Monitoring systems for elderly
Recently, special attention has been given in electronic technologies that support ageing of older adults in their home environment [42]. There is a significant number of surveys focusing on monitoring systems for older adults, including wearable ECG monitoring systems [3], and tools and technologies in ambient-assisted living [43]. A review on the acceptance of technology for ageing is provided in [44]. The emphasis in monitoring older adults, comes as a result of the constant increase of the ageing population which affects the planning and delivery of health and social care. The age related decline is characterized by reduced physical, physiological and cognitive function, and results to frailty. Frailty is a common clinical syndrome in ageing population that comes as a result of cumulative declines across multiple physiologic systems, and carries an increased risk for adverse health outcomes including falls, hospitalization, disability, and mortality [45]. In order to prevent these adverse outcomes there is the need of monitoring the physiological clinical state of older people using both embedded and behavior monitoring sensors. By integrating such sensor data in an standardized electronic health system, one could achieve efficient interconnection with other heterogeneous systems.

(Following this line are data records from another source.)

(** X21: CLV, SEV, CLC, SEC, CLI and SEI take one execute cycle, access no
    memory and leave A, B, X and SP alone; the flags are what the ALU
    makes of them under the set function of the flag when bit 0 of the
    opcode is set, and under its clear function otherwise. *)
Theorem clear_set_flag (s : Core) (op d : Z) :
  byte op -> is_CL_SE (decode op) = true ->
  reset_state s = 3 -> cycle s = 0 ->
  let s' := run alu mb fl s [op; d] in
  run_ends alu mb fl s [op; d] = [false; true] /\
  run_reads alu mb fl s [op; d] = [] /\
  run_writes alu mb fl s [op; d] = [] /\
  pc s' = trunc 16 (pc s + 1) /\
  a s' = a s /\ b s' = b s /\ x s' = x s /\ sp s' = sp s /\
  ccs s' =
    ALU8.ccs_next alu (cl_se_func (decode op) (bit op 0)) 0 0 (ccs s).
Proof.
  intros Hop Hh Hrs Hcy s'. subst s'.
  open_core s. subst rs0 cy0. unfold_run.
  elab_plain. rewrite (trunc8_byte op Hop).
  destruct (decode op) eqn:Hdec; try discriminate Hh.
  all: elab_one ltac:(fun E =>
    rewrite Hdec in E; unfold CL_SE_V, CL_SE_C, CL_SE_I in E;
    cbn [instr] in E).
  all: cbn [pc a b x sp ccs app cl_se_func].
  all: rewrite !alu_NONE, !trunc_idem. all: repeat split.
Qed.

(** X22: A relative branch takes four cycles and reads memory once, the offset
    at [pc + 1]; it changes nothing but the program counter, which ends
    two past the opcode plus the sign-extended offset when the condition,
    taken on the flags as they were, holds, and two past the opcode
    otherwise. *)
Theorem branch_instruction (s : Core) (op off d2 d3 : Z) :
  byte op -> byte off -> decode op = H_BR ->
  reset_state s = 3 -> cycle s = 0 ->
  let taken := xorb (base_condition fl (slice op 1 4) (ccs s)) (bit op 0) in
  let dins := [op; off; d2; d3] in
  let s' := run alu mb fl s dins in
  run_ends alu mb fl s dins = [false; false; false; true] /\
  run_reads alu mb fl s dins = [(trunc 16 (pc s + 1), off)] /\
  run_writes alu mb fl s dins = [] /\
  pc s' = (if taken then trunc 16 (pc s + 2 + signed8 off)
           else trunc 16 (pc s + 2)) /\
  Addr s' = pc s' /\
  a s' = a s /\ b s' = b s /\ x s' = x s /\ sp s' = sp s /\
  ccs s' = ccs s.
Proof.
  intros Hop Hoff Hdec Hrs Hcy taken dins s'. subst s' dins.
  open_core s. subst rs0 cy0. cbn [ccs] in taken.
  remember taken as tk eqn:Htk. subst taken. unfold_run.
  elab_plain. rewrite (trunc8_byte op Hop).
  do 2 elab_one ltac:(fun E => rewrite Hdec in E; unfold BR in E).
  elab_one ltac:(fun E =>
    rewrite Hdec in E; unfold BR in E;
    rewrite branch_check_table in E; cbn [instr ccs] in E;
    rewrite !alu_NONE, <- Htk in E).
  cbn [pc Addr a b x sp ccs app]. unfold Mux.
  rewrite !alu_NONE, !trunc_idem, !trunc_succ_succ, ?(trunc8_byte off Hoff).
  rewrite trunc_add_l.
  destruct tk; rewrite ?trunc_idem; repeat split.
Qed.
(** * slideslive-slides-dl: a shallow embedding of [slideslive-slides-dl.py]

    The script resolves a talk's identifier from its URL, downloads the slide
    manifest (JSON first, XML as fallback), downloads every slide image and
    writes an ffmpeg concat playlist.  Each function of the script is embedded
    under its own name.  Python strings are modelled as byte strings (UTF-8),
    Python [int] as [Z], Python [float] as IEEE binary64 ([spec_float] of the
    Standard Library), dicts as association lists in insertion order, the file
    system as a finite map from paths to entries, and the outside world
    (network, operating system, the JSON and XML parsers) as an [environment]
    of oracles. *)

From Stdlib Require Import ZArith String Ascii List Lia DecimalString SpecFloat.
From stdpp Require Import gmap strings.

Open Scope Z_scope.

(** ** Outcomes of running Python code *)

(** An exception that derives from [Exception]: its class name and [str(e)]. *)
Record exn := Exn { exn_class : string; exn_msg : string }.

(** What evaluating a piece of the script can do: return a value, raise an
    [Exception], raise [SystemExit] (the builtin [exit()]), or leave the part
    of Python that this development models ([Unmodelled]: [repr] of floats
    and containers, format conversions and the like). *)
Inductive outcome (A : Type) : Type :=
| Ok (a : A)
| Raise (e : exn)
| Exit
| Unmodelled.
Arguments Ok {A} a.
Arguments Raise {A} e.
Arguments Exit {A}.
Arguments Unmodelled {A}.

Definition obind {A B} (x : outcome A) (k : A -> outcome B) : outcome B :=
  match x with
  | Ok a => k a
  | Raise e => Raise e
  | Exit => Exit
  | Unmodelled => Unmodelled
  end.

Declare Scope py_scope.
Delimit Scope py_scope with py.
Notation "x <- c ;; k" := (obind c (fun x => k))
  (at level 100, c at next level, right associativity) : py_scope.
(** * Novacal signal-processing core: a shallow embedding and its properties

    The Go back end of Novacal (packages [timeseries], [fir] and [fft]) is
    embedded function by function.  Conventions of the embedding:

    - Go's [float64] is Rocq's primitive binary64 [float]; arithmetic is
      IEEE-754 round-to-nearest-even without fused multiply-add (the amd64
      code generator), so a division by zero yields an infinity or NaN and
      never stops the program.
    - Go's [int] is [Z].  An integer that is an index into, or a length
      of, an allocated slice (or a byte count of one file) stays far below
      2^63.  The integers that come from a request or a configuration
      instead have their wrap-around written out: the sum over the files in
      [GetTotalFileLength], the length of the window in [ReadAndDownsample],
      the multiples of the cycle length in [stackAndResample] and
      [ProcessFIR], the byte count of [readPartialBinaryFile], the argument
      of [nextPowerOfTwo].
    - A slice is a [list]; indexing outside the slice is the runtime panic
      [IndexOutOfRange].  A Go function returns [result]: [Ok] with its
      value, or [Fail] with the panic or the [error] value it stopped on.
    - In-place updates of a slice thread the updated list explicitly. *)

From Stdlib Require Import ZArith Lia Bool String Floats Uint63.
From Stdlib Require Import Strings.Byte.
From Stdlib Require Import Sorting.Sorted.
From stdpp Require Import base list list_numbers.

Local Open Scope Z_scope.

(** ** The Go runtime as far as the three packages use it *)

Module Go.

Inductive fault : Type :=
| IndexOutOfRange
| SliceBoundsOutOfRange
| NegativeLen
| OutOfFuel
| Error (msg : string).

Inductive result (A : Type) : Type :=
| Ok (a : A)
| Fail (f : fault).

Arguments Ok {A} a.
Arguments Fail {A} f.

#[global] Instance result_ret : MRet result := @Ok.

#[global] Instance result_bind : MBind result :=
  fun A B (k : A -> result B) (m : result A) =>
    match m with
    | Ok a => k a
    | Fail f => Fail f
    end.

(** [failed r]: the call did not produce a value. *)
Definition failed {A} (r : result A) : Prop :=
  match r with
  | Ok _ => False
  | Fail _ => True
  end.

(** [len(l)]. *)
Definition len {A} (l : list A) : Z := Z.of_nat (length l).

(** [l[i]] as an expression. *)
Definition index {A} (l : list A) (i : Z) : result A :=
  if i <? 0 then Fail IndexOutOfRange
  else match l !! Z.to_nat i with
       | Some x => Ok x
       | None => Fail IndexOutOfRange
       end.

(** [l[i] = x] as a statement. *)
Definition store {A} (l : list A) (i : Z) (x : A) : result (list A) :=
  if (i <? 0) || (len l <=? i) then Fail IndexOutOfRange
  else Ok (<[Z.to_nat i := x]> l).

(** [make([]T, n)], every cell holding the zero value of [T]. *)
Definition make {A} (zero : A) (n : Z) : result (list A) :=
  if n <? 0 then Fail NegativeLen else Ok (replicate (Z.to_nat n) zero).

(** [l[lo:hi]] on a slice whose capacity is its length. *)
Definition slice {A} (l : list A) (lo hi : Z) : result (list A) :=
  if (lo <? 0) || (hi <? lo) || (len l <? hi) then Fail SliceBoundsOutOfRange
  else Ok (take (Z.to_nat (hi - lo)) (drop (Z.to_nat lo) l)).

(** [for i := lo; i < hi; i++ { s = body i s }], when the body assigns
    neither [i] nor [hi]. *)
Fixpoint forN {St} (n : nat) (i : Z) (body : Z -> St -> result St) (s : St)
  : result St :=
  match n with
  | O => Ok s
  | S n' => s' ← body i s; forN n' (i + 1) body s'
  end.
(** * The MCP long-run acceptance driver (scripts/mcp_long_runner.py)

    A shallow embedding of the JSON-RPC session [MCPClient], of the
    scenario loop of [main], of the masking of logged arguments and of
    the two csv-backed stores (run log and tracking matrix), followed by
    the properties the specification states about them.

    The rest of the runner (the credentials, the start and the end of the
    session, the rounds of [main]) and the two scripts that report on the
    csv files (scripts/mcp_acceptance_report.py and
    scripts/mcp_generate_final_report.py) are embedded as well, with
    further properties that the code shows.

    Conventions of the embedding.
    - A Python [str] is the list of its code points ([pystr]); [len] is
      [length], [s[:n]] is [take n s].
    - A Python [int] is a [Z].
    - Values decoded from JSON are the inductive type [value]; a [dict]
      is an association list in insertion order.
    - An exception is a value of type [exn]; code that may raise returns
      a [result].
    - What the child process and the clock do is given from outside, as
      the script of a call ([call_env]) and of an operation ([op_env]);
      the functions of the Python library that the script calls on
      values ([json.loads], [json.dumps], [repr]) are the members of the
      class [PyLib]; the [csv] module is modelled. *)

From Stdlib Require Import ZArith List String Ascii Bool Lia.
From stdpp Require Import base option list gmap strings.
(** * params_manager_py: the ROS 2 parameter manager [PManager]

    A shallow embedding of [params_manager_py/params_manager.py] and the
    properties of its update callback, declaration store and bulk loader.

    The manager object is a record that is passed explicitly.  The node it
    wraps is a map from attribute names to attributes (values and
    callables), as [getattr], [hasattr] and [setattr] see it, together with
    the history of the calls the manager made on it: log lines, validator
    calls, [setattr] and [declare_parameter].  Methods that can raise live in
    a state-and-exception monad in which the state survives an exception,
    as a mutated Python object does.

    What lies outside the module is a parameter of the development (class
    [Runtime]): the conversions of the Python runtime on text and floats,
    the callables of the node, and rclpy's [declare_parameter].  A callable
    of the node returns (it does not raise), may read and change the
    attributes of the node, and does not reach the manager's dictionary.
    [declare_parameter] is seen from the manager's side: the call is made,
    and it returns or raises.  Opening and parsing the file is seen through
    its outcome ([load_outcome]). *)

From Stdlib Require Import ZArith.
From Stdlib Require QArith DecimalString.
From stdpp Require Import gmap strings list fin_maps sorting.

Local Open Scope Z_scope.
Set Warnings "-register-all".

(** ** Messages of [rcl_interfaces.msg] *)

(** [ParameterType]: the type tags, constants 0 to 9 of the message
    definition.  The tag carried by a [Parameter] and the tag stored at
    declaration are taken from this one enumeration and compared with the
    equality of the enumeration. *)
Inductive ParameterType :=
| PARAMETER_NOT_SET
| PARAMETER_BOOL
| PARAMETER_INTEGER
| PARAMETER_DOUBLE
| PARAMETER_STRING
| PARAMETER_BYTE_ARRAY
| PARAMETER_BOOL_ARRAY
| PARAMETER_INTEGER_ARRAY
| PARAMETER_DOUBLE_ARRAY
| PARAMETER_STRING_ARRAY.

Global Instance ParameterType_eq_dec : EqDecision ParameterType.
Proof. solve_decision. Defined.

(** [SetParametersResult]: what the update callback returns. *)
Record SetParametersResult := {
  successful : bool;
  reason : string
}.

(** [IntegerRange] and [FloatingPointRange]: one record, at two number types. *)
Record Range (T : Type) := {
  from_value : T;
  to_value : T;
  step : T
}.
Arguments from_value {T} _.
Arguments to_value {T} _.
Arguments step {T} _.

(** Identifier of a callable attribute of the node (a bound method). *)
Definition callable_id := nat.

Inductive log_level := Info | Error | Fatal.

Global Instance log_level_eq_dec : EqDecision log_level.
Proof. solve_decision. Defined.

(** Python's [float]; nothing in the manager computes with it. *)
Class PyFloat := { double : Type }.

Section data_model.
Context `{PyFloat}.

(** The value of a parameter. *)
Inductive pvalue :=
| VNone
| VBool (b : bool)
| VInt (z : Z)
| VDouble (d : double)
| VStr (s : string)
| VBytes (bs : list Byte.byte)
| VBoolArray (bs : list bool)
| VIntArray (zs : list Z)
| VDoubleArray (ds : list double)
| VStrArray (ss : list string).

(** The class [Parameter] of [rclpy.parameter]. *)
Record RclpyParameter := {
  name : string;
  type_ : ParameterType;
  value : pvalue
}.

Record ParameterDescriptor := {
  desc_name : string;
  desc_type : ParameterType;
  description : string;
  additional_constraints : string;
  read_only : bool;
  dynamic_typing : bool;
  floating_point_range : list (Range double);
  integer_range : list (Range Z)
}.

(** An attribute of the node object: a plain value or a callable. *)
Inductive attr :=
| AValue (v : pvalue)
| ACallable (f : callable_id).

(** What the manager did on the node, oldest first. *)
Inductive event :=
| EvLog (lvl : log_level) (msg : string)
| EvCall (f : callable_id) (p : RclpyParameter)
| EvSetattr (var : string) (v : pvalue)
| EvDeclare (n : string) (default_val : pvalue) (descriptor : ParameterDescriptor).

(** The node: its attributes, and the history of calls made on it. *)
Record Node := {
  attrs : gmap string attr;
  history : list event
}.

(** One entry of [_params_data]: the dictionary with the keys ['type'],
    ['var_name'] and ['validator']. *)
Record param_data := {
  type : ParameterType;
  var_name : string;
  validator : string
}.

(** The object [self]. *)
Record PManager := {
  _node : Node;
  _params_data : gmap string param_data;
  _verbose : bool
}.

(** Exceptions. *)
Inductive exn :=
| KeyError (key : string)
| ValueError (msg : string)
| TypeError (msg : string)
| AttributeError (msg : string)
| RuntimeError (msg : string)
| OtherException (msg : string).

(** The YAML document as [yaml.SafeLoader] builds it: a mapping is the
    list of its items in iteration order, with string keys. *)
Inductive yaml :=
| YNone
| YBool (b : bool)
| YInt (z : Z)
| YFloat (d : double)
| YStr (s : string)
| YList (l : list yaml)
| YMap (m : list (string * yaml)).
End data_model.


(** The result of a call that can raise. *)
Definition result (A : Type) : Type := exn + A.

(** ** What the Python runtime, the node's methods and rclpy provide *)
Class Runtime `{PyFloat} := {
  (** [int(s)] and [float(s)] on a string, [int(x)] on a float, [float(n)]
      on an integer. *)
  int_of_str : string → result Z;
  float_of_str : string → result double;
  int_of_float : double → result Z;
  float_of_int : Z → result double;
  (** [str(v)] of a YAML value that is neither a string, a boolean nor [None]. *)
  str_other : yaml → string;
  (** [f"{v}"] of a parameter value that is not a string. *)
  format_other : pvalue → string;
  (** Calling a callable attribute of the node with a parameter: the
      truth value of what it returns, and the node's attributes afterwards. *)
  call : callable_id → RclpyParameter → gmap string attr →
         bool * gmap string attr;
  (** [Node.declare_parameter]: the exception it raises, if any. *)
  declare_parameter_raises :
    Node → string → pvalue → ParameterDescriptor → option exn
}.
(** On a version-7, variant-10 identifier the round trip is the identity. *)
Lemma Decode_Encode_v7_exact (x : UUID) (k : Key) :
  wf_uuid x -> Version x = 7 -> variant_bits x = 2 ->
  exists e, Encode x k = Done e /\ Decode e k = Done x.
Proof.
  intros W HV HR. pose proof W as [L F].
  destruct (siphash24_done (sipmsg x) (K0 k) (K1 k)) as (h & Hh & _).
  exists (masked 4 x h).
  assert (L4 : List.length (masked 4 x h) = 16%nat) by (apply masked_length, L).
  split; [apply Encode_masked; assumption|].
  rewrite (Decode_masked (masked 4 x h) k h L4)
    by (rewrite sipmsg_masked by assumption; exact Hh).
  f_equal. clear Hh L4.
  explode16 x L. forall_bytes F.
  unfold Version, variant_bits, at_, nth in HV, HR.
  unfold masked.
  rewrite be48_of_written. rewrite !unmask_byte by lia.
  rewrite be48_byte0, be48_byte1, be48_byte2, be48_byte3, be48_byte4,
    be48_byte5 by assumption.
  rewrite version_nibble_keeps_low, variant_keeps_low.
  rewrite (version7_byte b6) by assumption.
  rewrite (variant10_byte b8) by assumption.
  reflexivity.
Qed.
(** * golog: record assembly, masking and flushing

    A shallow embedding of [logger.go], of the context keys and of the
    package-level logger of the golog package, and the properties of its
    record assembly pipeline: context field extraction, sensitive-data
    masking, header redaction, the field lists handed to the two zap
    loggers, and [Sync]; then of the construction of the two loggers and of
    the life cycle of the package-level one.

    Go values of static type [interface{}] are embedded as the inductive
    [any]; Go maps are [gmap]s, so that they are unordered and compare by
    their entries, the nil map being [None].  Masking is embedded a second
    time over an explicit heap, where maps and slices are addresses, to
    state what it writes. *)

From Stdlib Require Import ZArith Ascii String List.
From stdpp Require Import gmap strings list fin_maps.
(** *** What an iteration logs, case by case *)

Lemma handle_response_cases (c : Call RespObject) (resp : response)
    (st : St) :
  let st' := snd (handle_response json_Unmarshal_into c resp st) in
  r st' = r st /\ Calls st' = Calls st /\
  ((exists checks,
       resp_Body resp = None /\
       checks_of (Call.Name c) resp EmptyString (Call.respObject c) 0
         (Call.checkers c) checks /\
       t st' = t st ++ checks /\ values st' = values st)
   \/ (exists rb rerr errs,
         resp_Body resp = Some (rb, rerr) /\
         Forall is_read_failure errs /\
         ((exists target e,
              Call.respObject c = Some target /\
              snd (json_Unmarshal_into rb target) = Some e /\
              t st' = t st ++ BodyRead (Call.Name c) rb :: errs ++
                      [Failed DecodeFailure e] /\
              values st' = values st)
          \/ (exists obj checks,
                checks_of (Call.Name c) resp rb obj 0 (Call.checkers c)
                  checks /\
                t st' = t st ++ BodyRead (Call.Name c) rb :: errs ++
                        Stored (Call.Name c)
                          (VMap (fst (json_Unmarshal_map rb None))) ::
                        checks /\
                values st' =
                  <[Call.Name c := VMap (fst (json_Unmarshal_map rb None))]>
                    (values st))))).
Proof.
  simpl. unfold handle_response.
  destruct (resp_Body resp) as [[rb rerr]|].
  - rewrite !bind_eq.
    set (st1 := snd (emit (BodyRead (Call.Name c) rb) st)).
    set (st2 := snd (match rerr with
                     | Some e => report ReadFailure e
                     | None => ret tt
                     end st1)).
    assert (Hread : exists errs,
               Forall is_read_failure errs /\
               t st2 = t st ++ BodyRead (Call.Name c) rb :: errs /\
               values st2 = values st /\ Calls st2 = Calls st /\
               r st2 = r st).
    { subst st2 st1. destruct rerr as [e|]; simpl.
      - exists [Failed ReadFailure e]. rewrite <- app_assoc.
        repeat split; auto. by repeat constructor.
      - exists []. repeat split; auto. }
    destruct Hread as (errs & Herrs & Ht2 & Hv2 & Hc2 & Hr2). clearbody st2.
    assert (Hstore : forall obj,
               let st' := snd (store_and_check c resp rb obj st2) in
               r st' = r st /\ Calls st' = Calls st /\
               exists checks,
                 checks_of (Call.Name c) resp rb obj 0 (Call.checkers c)
                   checks /\
                 t st' = t st ++ BodyRead (Call.Name c) rb :: errs ++
                         Stored (Call.Name c)
                           (VMap (fst (json_Unmarshal_map rb None))) ::
                         checks /\
                 values st' =
                   <[Call.Name c := VMap (fst (json_Unmarshal_map rb None))]>
                     (values st)).
    { intros obj. simpl. unfold store_and_check. rewrite bind_eq.
      destruct (run_checkers_checks (Call.Name c) resp rb obj
                  (Call.checkers c) 0
                  (snd (set_value (Call.Name c)
                          (VMap (fst (json_Unmarshal_map rb None))) st2)))
        as (checks & Ht & Hchecks & Hv & Hc & Hr).
      rewrite Hr, Hc, Ht, Hv. simpl. rewrite Hr2, Hc2, Ht2, Hv2.
      split; [done|]. split; [done|]. exists checks.
      split; [done|]. split; [|done].
      rewrite <- ?app_assoc. simpl. by rewrite <- ?app_assoc. }
    destruct (Call.respObject c) as [target|] eqn:Htarget.
    + destruct (json_Unmarshal_into rb target) as [target' err] eqn:Hdec.
      destruct err as [e|].
      * simpl. rewrite Hr2, Hc2, Ht2, Hv2. repeat split; try done.
        right. exists rb, rerr, errs. repeat split; try done.
        left. exists target, e. rewrite Hdec.
        repeat split; try done. by rewrite <- app_assoc.
      * destruct (Hstore (Some target')) as (? & ? & checks & ? & ? & ?).
        repeat split; try done. right. exists rb, rerr, errs.
        repeat split; try done. right. by exists (Some target'), checks.
    + destruct (Hstore None) as (? & ? & checks & ? & ? & ?).
      repeat split; try done. right. exists rb, rerr, errs.
      repeat split; try done. right. by exists None, checks.
  - destruct (run_checkers_checks (Call.Name c) resp EmptyString
                (Call.respObject c) (Call.checkers c) 0 st)
      as (checks & Ht & Hchecks & Hv & Hc & Hr).
    repeat split; try done. left. by exists checks.
Qed.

Proposed framework for monitoring frailty
This paper aims to create a modeling approach for the health of the ageing population, using existing or newly developed openEHR archetypes. This is an innovative application since none of the previous works has attempted to describe the required entities for older people’s frailty status using the openEHR model. Additionally, we describe a methodology for a mapping between openEHR archetypes and a wide-column NoSQL database. Such a mapping has not been presented in depth before, although there are some works [46] which use HBase to represent electronic health records.
Our work is part of the FrailSafe project [47] which aims to develop a safe and unobtrusive real life sensing (physical, cognitive, psychological, social, etc) and intervention platform for the ageing population using advanced data analysis tools [48–50], considering that frailty has major health care implications and all persons older than 70 years should be screened for frailty [45].